In traditional logic, a type of immediate inference in which from a given proposition another proposition is inferred whose subject is the contradictory of the subject of the original proposition. See entry "Logic, Traditional."

## iota operator

The definite description operator, *℩*. It is read: "The unique ______ such that ______."

## I-proposition

In traditional logic, a particular affirmative categorical proposition. An example is "Some men are mortal."

## joint denial

A binary propositional connective (↓) whose truth table is such that "*A* joint-denial *B* " is true if and only if both *A* and *B* are false. Joint denial and the Sheffer stroke function are the only binary propositional connectives that are adequate for the construction of all truth-functional connectives.

## judgment

(1) The affirming or denying of a proposition. (2) The proposition affirmed or denied.

## Lambert's diagrams

The representation, introduced by J. H. Lambert, of relations among classes by relations among straight lines.

## law of logic

Any general truth of logic.

## laws of thought

Three laws of logic that were traditionally treated as basic and fundamental to all thought. They were (1) *the law of contradiction*, that nothing can be both *P* and not-*P*, (2) *the law of excluded middle*, that anything must be either *P* or not-*P* ; and (3) *the law of identity*, that if anything is *P*, then it is *P.*

## lekton

The Stoic name for the sense of a formula.

## lemma

A theorem proved in the course of, and for the sake of, the proof of a different theorem.

## level (order)

In the ramified theory of types, a class of objects that is composed of all and only those objects such that the definition of one of them requires no reference to a totality containing other members of the class. A hierarchy of levels is built up by beginning with the class of those objects that can be defined without reference to any totality and continuing with succeeding levels, members of each of which are defined in terms of totalities of objects of the previous level.

## Liar paradox

See *paradox, Epimenides' paradox.*

## limit

For a given sequence of numbers, the number *a* such that for any arbitrarily small number *b* greater than 0 there exists a number *c* such that for any number *d* larger than *c* the absolute value of the difference between the *d* th member of the sequence and *a* is less than *b.*

## limit number

An ordinal number that is not 0 and is such that if *a* is a member of it, then the successor of *a* is also a member of it.

## limit ordinal

See *limit number.*

## logic

The study of the validity of different kinds of inference. This term is often used synonymously with *deductive* logic, the branch of logic concerned with inferences whose premises cannot be true without the conclusion's also being true. The other major branch of logic, *inductive* logic, is concerned with inferences whose premises can be true even if the conclusion is false.

## logical fiction

The apparent denotation of a symbol that really has no denotation. Formulas containing such symbols are translatable into formulas containing no symbol or symbols that even appear to have this denotation.

## logical form

It is commonly said that logic is concerned with the form, not the matter, of a proposition or argument. The distinction between form and matter is, however, seldom made precise; it can therefore best be seen by consideration of an example:

If it is raining, people will carry umbrellas.

It is raining.

People will carry umbrellas.

Analysis of this inference shows that it is valid because it is of the form "If *A*, then *B; A* ; therefore, *B.* " The values of the variables make no difference in the validity of the argument. Formal logic is concerned with inferences, like this one, whose validity depends on their form.

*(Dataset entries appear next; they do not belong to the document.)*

(** C7: [setLanguage(t)] completes normally for every string [t], in the
    table or not; afterwards the active language is [t], the table, the
    document and the console are what they were; and the receiver it
    leaves does not depend on the document or the console it ran in. *)
Theorem C7_setLanguage_frame :
  (∀ (tag : string) (s : State SeveralLanguages.Translator),
     SeveralLanguages.setLanguage tag s =
       (Normal tt,
        mkState
          (SeveralLanguages.mkTranslator tag
             (SeveralLanguages.translations (this s)))
          (document s) (console s)))
  ∧
  (∀ (tag : string) (t : SeveralLanguages.Translator)
     (d d' : list Element) (log log' : list string),
     this (exec (SeveralLanguages.setLanguage tag) (mkState t d log))
     = this (exec (SeveralLanguages.setLanguage tag) (mkState t d' log')))
  ∧
  (let uk := SeveralLanguages.constructor (Some "uk") (Some Fixtures.en_uk) in
   let en := SeveralLanguages.mkTranslator "en" Fixtures.en_uk in
   exec SeveralLanguages.translate (mkState uk [Fixtures.hello] [])
   = mkState uk [Fixtures.hello_with "Привіт"] []
   ∧ exec (SeveralLanguages.setLanguage "en")
       (mkState uk [Fixtures.hello_with "Привіт"] [])
     = mkState en [Fixtures.hello_with "Привіт"] []
   ∧ exec SeveralLanguages.translate
       (mkState en [Fixtures.hello_with "Привіт"] [])
     = mkState en [Fixtures.hello_with "Hello"] []).
Proof. repeat split; vm_compute; reflexivity. Qed.

(** ** The rule list of the class/text-match example *)

Lemma flat_map_nil {A B : Type} (l : list A) :
  flat_map (λ _ : A, @nil B) l = [].
Proof. induction l as [|? ? IH]; [done | by simpl]. Qed.

(** Applying the rules one after the other rewrites the document rule by
    rule and leaves the console alone. *)
Lemma translateList_forEach_closed (toLowerCase : string → string)
    (translateList : list ToTheDOM.Item) (s : State unit) :
  ToTheDOM.translateList_forEach toLowerCase translateList s =
    (Normal tt,
     mkState (this s)
       (foldl (λ d item,
                 map (ToTheDOM_pass_element toLowerCase
                        (ToTheDOM_receiver item)) d)
              (document s) translateList)
       (console s)).
Proof.
  revert s. induction translateList as [|item rest IH]; intros [t d log].
  - done.
  - simpl. unfold bind at 1, call.
    rewrite ToTheDOM_translate_closed. simpl.
    rewrite IH. simpl. by rewrite flat_map_nil, app_nil_r.
Qed.

(** C5: on the two [menu-item] elements "Pork Ribs" and "Steak", running the
    rule for "Pork Ribs" and then the rule for "Steak", each through its own
    [Translate] instance, leaves "Свинині ребра" and "Стейк".  Each rule
    compares the lower-cased text the element has when the rule runs with
    its lower-cased source text; of the platform's lower-casing the
    example needs only that it keeps these texts apart. *)
Theorem C5_menu_rules (toLowerCase : string → string) :
  toLowerCase "Steak" ≠ toLowerCase "Pork Ribs" →
  toLowerCase "Свинині ребра" ≠ toLowerCase "Steak" →
  ToTheDOM.translateList_forEach toLowerCase Fixtures.translateList
    (mkState tt Fixtures.menu []) =
    (Normal tt, mkState tt Fixtures.menu_translated []).
Proof.
  intros Hsteak Hribs.
  apply String.eqb_neq in Hsteak, Hribs.
  rewrite translateList_forEach_closed.
  unfold Fixtures.translateList, Fixtures.menu, Fixtures.menu_translated,
    ToTheDOM_receiver, ToTheDOM.constructor, ToTheDOM_pass_element,
    pass_element, ToTheDOM_rewrite, innerText.
  simpl. rewrite !String.eqb_refl, Hsteak. simpl.
  by rewrite !String.eqb_refl, Hribs.
Qed.

Lemma C5_menu_rules_witness :
  ToTheDOM.translateList_forEach Js.ascii_toLowerCase Fixtures.translateList
    (mkState tt Fixtures.menu []) =
    (Normal tt, mkState tt Fixtures.menu_translated []).
Proof.
  apply (C5_menu_rules Js.ascii_toLowerCase); vm_compute; discriminate.
Defined.

(** ** Construction *)




(** ** The locale binder *)



(** X8: [setLocale] with a non-empty tag leaves the binder that constructing
    afresh with that tag and the same table gives; the document and the
    console are not touched. *)
Theorem setLocale_as_constructed (locale : string)
    (s : State IntlVariant.Translator) :
  locale ≠ EmptyString →
  IntlVariant.setLocale locale s
  = (Normal tt,
     mkState
       (IntlVariant.constructor (Some locale)
          (Some (IntlVariant.translations (this s))))
       (document s) (console s)).
Proof.
  intros Hne. destruct s as [t d log].
  unfold IntlVariant.setLocale, IntlVariant.constructor, bind, get_this,
    set_this, Js.or. simpl.
  pose proof (truthy_Some_nonempty locale Hne) as Htr. simpl in Htr.
  by rewrite Htr.
Qed.

Lemma setLocale_as_constructed_witness :
  IntlVariant.setLocale "en-US"
    (mkState (IntlVariant.constructor (Some "uk-UA")
                (Some Fixtures.en_US_only)) [Fixtures.hello] [])
  = (Normal tt,
     mkState (IntlVariant.constructor (Some "en-US")
                (Some Fixtures.en_US_only)) [Fixtures.hello] []).
Proof.
  apply (setLocale_as_constructed "en-US"
           (mkState (IntlVariant.constructor (Some "uk-UA")
                       (Some Fixtures.en_US_only)) [Fixtures.hello] [])).
  discriminate.
Defined.

(** X9: the setters do not apply the constructor's default: after
    [setLanguage] or [setLocale] with the empty string the active tag is
    the empty string, where a binder constructed with it holds ['en'],
    respectively ['en-US']. *)
Theorem setters_do_not_default :
  (∀ s : State SeveralLanguages.Translator,
     SeveralLanguages.language
       (this (exec (SeveralLanguages.setLanguage EmptyString) s))
     = EmptyString
     ∧ SeveralLanguages.language
         (SeveralLanguages.constructor (Some EmptyString)
            (Some (SeveralLanguages.translations (this s))))
       = "en")
  ∧
  (∀ s : State IntlVariant.Translator,
     IntlVariant.locale (this (exec (IntlVariant.setLocale EmptyString) s))
     = EmptyString
     ∧ IntlVariant.formatter
         (this (exec (IntlVariant.setLocale EmptyString) s))
       = IntlVariant.mkMessageFormat
           (default ∅ (IntlVariant.translations (this s) !! EmptyString))
           EmptyString
     ∧ IntlVariant.locale
         (IntlVariant.constructor (Some EmptyString)
            (Some (IntlVariant.translations (this s))))
       = "en-US").
Proof.
  split; intros [t d log]; repeat split.
Qed.

(** ** The class/text-match rule *)

(** X11: a rule whose class name is the empty string does nothing: its
    [translate()] returns at once, without a selection, a write or a
    warning. *)
Theorem empty_class_rule_is_noop (toLowerCase : string → string)
    (s : State ToTheDOM.Translate) :
  ToTheDOM.translateItem (this s) = EmptyString →
  ToTheDOM.translate toLowerCase s = (Normal tt, s).
Proof.
  intros Hempty. unfold ToTheDOM.translate, bind, get_this.
  by rewrite Hempty.
Qed.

As the example shows, the form of a proposition is nothing more than the result of substituting, in the proposition, free variables for the constants, whereas the *matter of a proposition* is that for which the variables are substituted. The form of an argument is the result of substituting, in all the premises and in the conclusion of the argument, free variables for constants.

In some contemporary works any formula that contains one or more free variables is called a form.

## logical implication

The relation that holds between two propositions when one is deducible from the other.

## logically necessary

See *analytic.*

## logical possibility (possible truth)

A proposition that is not self-contradictory. Some authors restrict this term to propositions that are also not logically necessary.

## logical truth

See *analytic.*

## logic diagram

A diagram used to represent logical relations. See entry "Logic Diagrams."

## logicism

The doctrine, advanced by Gottlob Frege and Bertrand Russell, that all the concepts of mathematics can be derived from logical concepts through explicit definitions and all the theorems of mathematics can be derived from logical axioms through purely logical deduction. See entry "Mathematics, Foundations of."

## logistic method

The method of studying a subject by formalizing it.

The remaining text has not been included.